TASK GOAL
Filter the listing below down to the lines holding the word "whose", and copy those lines.

INPUT DATA
(** The same subject, its only comment and only query empty literals. *)
Definition blank_graph : Graph :=
  [ (sample_subject, RDF_type, SH_SPARQLExecutable);
    (sample_subject, RDFS_comment, Literal (lit "") (Some (lit "en")) None);
    (sample_subject, SH_select, Literal (lit "") None None) ].

(** U+00B2 SUPERSCRIPT TWO, as a one-character string. *)
Definition superscript_two : str := [178%N].

(** An executable subject whose IRI ends in ["#"] and a superscript two. *)
Definition superscript_graph : Graph :=
  [ (URIRef (lit "http://ex.org/q#" ++ superscript_two), RDF_type,
     SH_SPARQLExecutable);
    (URIRef (lit "http://ex.org/q#" ++ superscript_two), SH_select,
     Literal (lit "SELECT * WHERE { ?s ?p ?o }") None None) ].

(** The row [main] makes of [superscript_graph] in [007.ttl]. *)
Definition superscript_row : ExampleRow :=
  {| identifier := superscript_two; backend_id := 69;
     name := lit "007"; query := lit "SELECT * WHERE { ?s ?p ?o }" |}.

(** A directory [examples] holding [README.md] and [007.ttl], the latter
    with the given graph in it. *)
Definition sample_fs (graph : Graph) : FileSystem :=
  {| is_dir := fun p => str_eqb (path_str p) (lit "examples");
     iterdir := fun _ => [readme_file; q7_file];
     is_file := fun _ => true;
     parse := fun _ => Ok graph |}.

(** A directory [examples] holding [README.md] only. *)
Definition no_ttl_fs : FileSystem :=
  {| is_dir := fun p => str_eqb (path_str p) (lit "examples");
     iterdir := fun _ => [readme_file];
     is_file := fun _ => true;
     parse := fun _ => Raise (LoaderError (lit "not a Turtle file")) |}.

Definition sample_row (id : string) : ExampleRow :=
  {| identifier := lit id; backend_id := 69;
     name := lit "Sample"; query := lit "SELECT * WHERE { ?s ?p ?o }" |}.

(** * Vocabulary of the further properties *)

(** One pass of [extract_identifier]'s loop. *)
Definition keep_after (separator : char) (text : str) : str :=
  if contains separator text then rsplit_last separator text else text.

(** The directory of [sample_fs], listed in another order and with a
    [README.md] that is not Turtle. *)
Definition relisted_fs (graph : Graph) : FileSystem :=
  {| is_dir := fun p => str_eqb (path_str p) (lit "examples");
     iterdir := fun _ => [q7_file; readme_file];
     is_file := fun _ => true;
     parse := fun p =>
       if str_eqb (path_name p) (lit "007.ttl") then Ok graph
       else Raise (LoaderError (lit "not a Turtle file")) |}.


Section Converts.
Context {U : UnicodeData}.

End Converts.

(** ** Reading back a CSV file

    The reader of [read_record], for a whole file: a line feed after a
    closing quote ends a record, and the text must end there. *)

Fixpoint read_records (st : ReadState) (cur : str) (fields : list str)
    (records : list (list str)) (text : str) : option (list (list str)) :=
  match text with
  | [] =>
      match st, fields with
      | FieldStart, [] => Some (rev records)
      | _, _ => None
      end
  | c :: rest =>
      match st with
      | FieldStart =>
          if N.eqb c dquote then read_records InField [] fields records rest
          else None
      | InField =>
          if N.eqb c dquote then
            read_records AfterQuote cur fields records rest
          else read_records InField (c :: cur) fields records rest
      | AfterQuote =>
          if N.eqb c dquote then
            read_records InField (dquote :: cur) fields records rest
          else if N.eqb c comma then
            read_records FieldStart [] (rev cur :: fields) records rest
          else if N.eqb c newline then
            read_records FieldStart [] []
              (rev (rev cur :: fields) :: records) rest
          else None
      end
  end.

Definition csv_read (text : str) : option (list (list str)) :=
  read_records FieldStart [] [] [] text.

(** The text a run has written, all [Write] events put end to end. *)
Definition written (events : list Event) : str :=
  flat_map (fun event => match event with
                         | Write _ text => text
                         | _ => []
                         end) events.

Section IdentifierOrder.
Context {U : UnicodeData}.

(** [natural_sort_key(a) < natural_sort_key(b)]: what the global sort
    computes to compare two identifiers. *)
Definition identifier_lt (a b : str) : result bool :=
  ka <- natural_sort_key a ;;
  kb <- natural_sort_key b ;;
  tuple_lt ka kb.
End IdentifierOrder.

(** ** Sample hosts *)


(** A host whose standard output is UTF-8 and whose operating system
    refuses nothing. *)
Definition utf8_host : Host :=
  {| stdout_encode := fun _ text => utf8_encode text;
     os_error := fun _ _ => None |}.



Section Accepted.
Context {host : Host}.

(** None of the operations [ops], made in order after [done], raises. *)
Definition accepted (done ops : list Event) : Prop :=
  forall pre op post,
    ops = pre ++ op :: post -> failure (done ++ pre) op = None.


(** The step raises [e] when it is taken after the operations [done]: the
    record could not be made, or the operation fails. *)
Definition stops (done : list Event) (step : result Event) (e : PyExc)
  : Prop :=
  match step with
  | Raise e' => e' = e
  | Ok op => failure done op = Some e
  end.
End Accepted.

(** The six fields of the record of a row: what [as_csv_row] returns when
    it returns. *)
Definition row_fields (row : ExampleRow) (include_identifier : bool)
  : list str :=
  [ if include_identifier then identifier row else lit "";
    str_of_int (backend_id row);
    name row;
    query row;
    lit "";
    lit "~" ].

(** The operations of a run that writes the header and the [records]. *)
Definition csv_operations (args : Args) (records : list (list str))
  : list Event :=
  opening args
  ++ Write (destination args) (writerow HEADER)
  :: List.map (fun fields => Write (destination args) (writerow fields))
       records
  ++ closing args.


(** The bytes of a text all of whose characters UTF-8 encodes. *)
Definition utf8_bytes (text : str) : bytes := flat_map utf8_char text.

(** A graph whose subject has a comment with an accented letter,
    ["Liste des esp" + U+00E8 + "ces"]. *)
Definition accent_graph : Graph :=
  [ (sample_subject, RDF_type, SH_SPARQLExecutable);
    (sample_subject, RDFS_comment,
     Literal (lit "Liste des esp" ++ [232%N] ++ lit "ces") None None);
    (sample_subject, SH_select,
     Literal (lit "SELECT * WHERE { ?s ?p ?o }") None None) ].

ANSWER AREA
(** An executable subject whose IRI ends in ["#"] and a superscript two. *)
(** A host whose standard output is UTF-8 and whose operating system
(** The bytes of a text all of whose characters UTF-8 encodes. *)
(** A graph whose subject has a comment with an accented letter,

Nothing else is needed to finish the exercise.